Так или иначе, деньги в семье водились и Наталия Алексеевна смогла не только получить экономическое образование в Сорбонне, но и отдаться своей страсти к коллекционированию картин. Особое внимание она отдавала художникам-членам объединений «Мир искусства» и «Голубая роза». Пыталась заниматься живописью и сама, но без особого успеха. Дважды со своей коллекцией была в советской России на выставках, но оставалась последовательно антисоветски настроенной, чем привлекала недоброжелательное внимание КГБ.
В двадцать девять лет она вышла замуж. Имеет дочь и внучку. Муж, известный французский архитектор, умер четырнадцать лет назад.
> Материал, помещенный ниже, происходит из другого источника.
(** * Semantic retrieval over Pinecone and Gemini: [pinecone_utils.py]

    A shallow embedding of [inicializar_pinecone], [gerar_embedding],
    [processar_e_indexar_documento], [buscar_documentos] and
    [listar_todos_documentos], and the properties of the retrieval core;
    then of [ask_question] of [llm_router.py], which answers from what the
    search finds, and of the script [list_gemini_models.py].

    Conventions of the embedding.
    - A Python [str] is a [string] read as a sequence of code points below
      256 (Latin-1): one [ascii] is one character, so [length] is Python's
      [len].  Every literal of the source lives in that range; the accented
      letters are written with their code ([chr 231] is c-cedilla).
    - A Python [float] is a binary64 primitive float.
    - Dynamically typed SDK values (responses, matches, metadata) are
      [pyval]s; an operation that Python would reject raises the exception
      Python raises.
    - Calls to the two SDKs are answered by a [world], a function of the
      calls made so far, and are recorded in that trace in order.
    - [print] is console logging and is left out, but in the script
      [list_gemini_models.py], where the lines printed are the result.
    - An exception is an instance of a class derived from [Exception];
      KeyboardInterrupt, SystemExit and the cancellation of a task are
      outside the model.  [buscar_documentos] is declared [async] but
      awaits nothing: awaiting it runs its body from start to end. *)

From Stdlib Require Import List String Ascii ZArith Bool Lia.
From Stdlib Require Import PrimFloat SpecFloat FloatOps DecimalString.
From Stdlib Require Import DecimalZ.
Import ListNotations.
(** X6.  The outcome of the Sort step does not depend on how the engine
    sorts: any list that is ordered by the key and keeps the records of
    equal keys in the order of the input is the list the Sort step returns.
    Stated for records whose sorted attribute is in the scope of the model's
    string built-ins ([Scope.records]). *)
Theorem X6_sort_result_unique (archived : JS.Value) (columns format : string)
    (search : option string) (c : ascii) (rest : string)
    (items out : list (gmap string JS.Value)) :
  let program :=
    {| MiteCustomers.Program.archived := archived;
       MiteCustomers.Program.columns := columns;
       MiteCustomers.Program.format := format;
       MiteCustomers.Program.search := search;
       MiteCustomers.Program.sort := Some (String c rest) |} in
  let attribute := MiteCustomers.sort_key (String c rest) in
  Scope.records attribute items = true ->
  StronglySorted (Spec.key_le attribute) out ->
  Spec.stable attribute items out ->
  out = MiteCustomers.sort_step program items.
Proof.
  intros program attribute _ Hsorted Hstable.
  apply (SortMoreFacts.sorted_stable_unique (Spec.key attribute)).
  - exact Hsorted.
  - apply (SortMoreFacts.sorted (MiteCustomers.sort_comparator program)).
    + apply SortStepFacts.key_le_iff.
    + apply SortStepFacts.key_le_total.
    + apply SortStepFacts.key_le_trans.
  - intros k. cbn beta. etransitivity; [exact (Hstable k)|]. symmetry.
    unfold Spec.with_key, MiteCustomers.sort_step.
    apply SortFacts.array_sort_class. intros x y.
    apply ComparatorFacts.comparator_class.
Qed.

Lemma X6_sort_result_unique_witness :
  [Samples.customer_A; MoreSamples.customer_9; MoreSamples.customer_10]
  = MiteCustomers.sort_step
      {| MiteCustomers.Program.archived := JS.VNull;
         MiteCustomers.Program.columns := "id";
         MiteCustomers.Program.format := "table";
         MiteCustomers.Program.search := None;
         MiteCustomers.Program.sort := Some "name"%string |}
      [MoreSamples.customer_9; Samples.customer_A; MoreSamples.customer_10].
Proof.
  apply (X6_sort_result_unique JS.VNull "id" "table" None "n"%char "ame"%string).
  - reflexivity.
  - repeat first [apply SSorted_nil | apply SSorted_cons | apply List.Forall_nil
                 | apply List.Forall_cons | (vm_compute; reflexivity)].
  - intros k. unfold Spec.stable, Spec.with_key. cbn [List.filter].
    change (MiteCustomers.sort_key "name") with "name"%string.
    replace (Spec.key "name" MoreSamples.customer_9) with "b"%string
      by (vm_compute; reflexivity).
    replace (Spec.key "name" MoreSamples.customer_10) with "b"%string
      by (vm_compute; reflexivity).
    replace (Spec.key "name" Samples.customer_A) with "a"%string
      by (vm_compute; reflexivity).
    destruct (String.eqb_spec "b" k) as [Eb|Nb], (String.eqb_spec "a" k) as [Ea|Na];
      try congruence; reflexivity.
Defined.

(** X7.  The sort comparator is a consistent comparator, whatever the sort
    option is: it answers -1, 0 or 1, swapping the arguments negates the
    answer, and not-after is transitive.  So the language fixes the outcome
    of the sort. *)
Theorem X7_comparator_consistent (program : MiteCustomers.Program.t)
    (a b c : gmap string JS.Value) :
  In (MiteCustomers.sort_comparator program a b) [-1; 0; 1]
  /\ MiteCustomers.sort_comparator program b a = - MiteCustomers.sort_comparator program a b
  /\ (MiteCustomers.sort_comparator program a b <= 0 ->
      MiteCustomers.sort_comparator program b c <= 0 ->
      MiteCustomers.sort_comparator program a c <= 0).
Proof.
  destruct program as [archived columns format search [[|ch rest]|]];
    try (unfold MiteCustomers.sort_comparator; simpl; repeat split; auto; lia).
  split; [| split].
  - rewrite ComparatorFacts.comparator_value.
    destruct (String.compare _ _); simpl; auto.
  - rewrite !ComparatorFacts.comparator_value.
    rewrite (String.compare_antisym (Spec.key _ b)).
    now destruct (String.compare _ _).
  - intros H1 H2.
    pose proof (SortStepFacts.key_le_iff archived columns format search ch rest) as Hiff.
    apply Z.leb_le in H1, H2. apply Hiff in H1, H2.
    apply Z.leb_le. apply Hiff. exact (SortStepFacts.key_le_trans _ a b c H1 H2).
Qed.

Lemma X7_comparator_consistent_witness :
  MiteCustomers.sort_comparator MoreSamples.by_name
    Samples.customer_A Samples.customer_B <= 0.
Proof.
  apply (X7_comparator_consistent MoreSamples.by_name
           Samples.customer_A MoreSamples.customer_9 Samples.customer_B);
    vm_compute; discriminate.
Defined.

(** X8.  Filtering and sorting commute: the command filters first and sorts
    the rest, and sorting all customers first and filtering afterwards would
    give the same list. *)
Theorem X8_filter_sort_commute (program : MiteCustomers.Program.t)
    (customers : list (gmap string JS.Value)) :
  MiteCustomers.sort_step program (MiteCustomers.filter_step program customers)
  = MiteCustomers.filter_step program (MiteCustomers.sort_step program customers).
Proof.
  unfold MiteCustomers.filter_step. rewrite !JSFacts.array_filter_filter.
  symmetry. apply SortStepFacts.filter_sort_step.
Qed.

(** ** Further properties: the Name Resolver *)
Module ResolverMoreFacts.
Import Process MiteNew.

Lemma append_assoc (a b c : string) : (a +:+ b) +:+ c = a +:+ (b +:+ c).
Proof.
  induction a as [|x a IH]; [reflexivity|].
  change (String x ((a +:+ b) +:+ c) = String x (a +:+ b +:+ c)). now f_equal.
Qed.

Lemma upper_occurs (query name : string) :
  Spec.contains_ignoring_case query name
  <-> Extra.occurs (JS.toUpperCase query) (JS.toUpperCase name).
Proof.
  rewrite <- StringFacts.upper_indexOf_contains. apply StringFacts.indexOf_found.
Qed.

Lemma occurs_trans (a b c : string) :
  Extra.occurs a b -> Extra.occurs b c -> Extra.occurs a c.
Proof.
  intros (x & y & ->) (x' & y' & ->).
  exists (x' +:+ x), (y +:+ y'). now rewrite !append_assoc.
Qed.

Lemma contains_trans (query inner outer : string) :
  Spec.contains_ignoring_case query inner ->
  Spec.contains_ignoring_case inner outer ->
  Spec.contains_ignoring_case query outer.
Proof. rewrite !upper_occurs. apply occurs_trans. Qed.

Lemma contains_nonempty (inner outer : string) :
  inner <> EmptyString -> Spec.contains_ignoring_case inner outer -> outer <> EmptyString.
Proof.
  intros Hinner (before & inside & after & -> & E) H.
  destruct before; [| discriminate]. destruct inside; [| discriminate].
  unfold Spec.eq_ignoring_case in E. destruct inner; [congruence | discriminate].
Qed.

Lemma matching_wider (query : string) (c1 c2 : Candidate) :
  Spec.contains_ignoring_case (name c1) (name c2) ->
  Spec.matching query c1 -> Spec.matching query c2.
Proof.
  intros Hc (Hn & Hq). split.
  - now apply (contains_nonempty (name c1)).
  - now apply (contains_trans query (name c1)).
Qed.

Lemma returned_filter (options : list Candidate) (query type : string)
    (t : list Event) (r : list Candidate) :
  checkResults options (Some query) type = (t, Returned r) ->
  t = [] /\ List.filter (Spec.accepts query) options = r /\ length r = 1%nat.
Proof.
  rewrite ResolverFacts.checkResults_filter.
  destruct (List.filter (Spec.accepts query) options) as [|c [|c' found]];
    try discriminate.
  intros [= <- <-]. auto.
Qed.

Lemma filter_loop_undefined (options kept : list Candidate) :
  filter_loop (name_matches None) options kept =
  if existsb (fun c => JS.string_truthy (name c)) options
  then ([], Thrown undefined_toUpperCase)
  else ([], Returned kept).
Proof.
  revert kept. induction options as [|c options IH]; intros kept; [reflexivity|].
  cbn [filter_loop existsb]. unfold name_matches at 1.
  destruct (JS.string_truthy (name c)); [reflexivity|].
  rewrite RunFacts.run_bind_ret. apply IH.
Qed.

End ResolverMoreFacts.

(** X10.  With the query missing ([undefined]), [checkResults] throws a
    TypeError as soon as one candidate has a non-empty name, printing
    nothing; when no candidate has one it reports that nothing matches
    "undefined" and ends the process with exit code 1. *)
Theorem X10_checkResults_query_missing (options : list MiteNew.Candidate) (type : string) :
  MiteNew.checkResults options None type =
  if existsb (fun c => JS.string_truthy (MiteNew.name c)) options
  then ([], Process.Thrown MiteNew.undefined_toUpperCase)
  else ([Process.console_log
           ("No " +:+ type +:+ "s found that match " +:+ JS.dquote +:+ "undefined" +:+
            JS.dquote +:+ ".");
         Process.console_log (MiteNew.hint_line type)],
        Process.Exited 1).
Proof.
  unfold MiteNew.checkResults, Process.array_filterM.
  rewrite ResolverMoreFacts.filter_loop_undefined.
  destruct (existsb _ options); reflexivity.
Qed.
В досье приводилась пометка, сделанная бог весть когда нашим сотрудником: «Завадская имеет широкие связи в Европе и России. В обществе известна сложным характером. Имеет репутацию очень порядочного человека. Разработка не имеет перспектив. Ни при каких обстоятельствах не пойдет на сотрудничество».
Офис Завадской — небольшое помещение из двух комнат на втором этаже в старом доме на бульваре Вольтера, куда ведет лестница и где нет лифта.
Единственный сотрудник в офисе — женщина лет сорока пяти. Большой офис и многочисленный персонал Завадской не особенно и нужны. Основное занятие пожилой дамы — это частное консультирование крупных фирм по вопросам финансов и права в международных сделках, преимущественно тех, которые касаются России. Дело вполне подходящее для человека, который по своей натуре менее всего склонен работать в команде. Неуживчивость пожилой дамы широко известна, а о привычке скандализировать собеседников ходят легенды.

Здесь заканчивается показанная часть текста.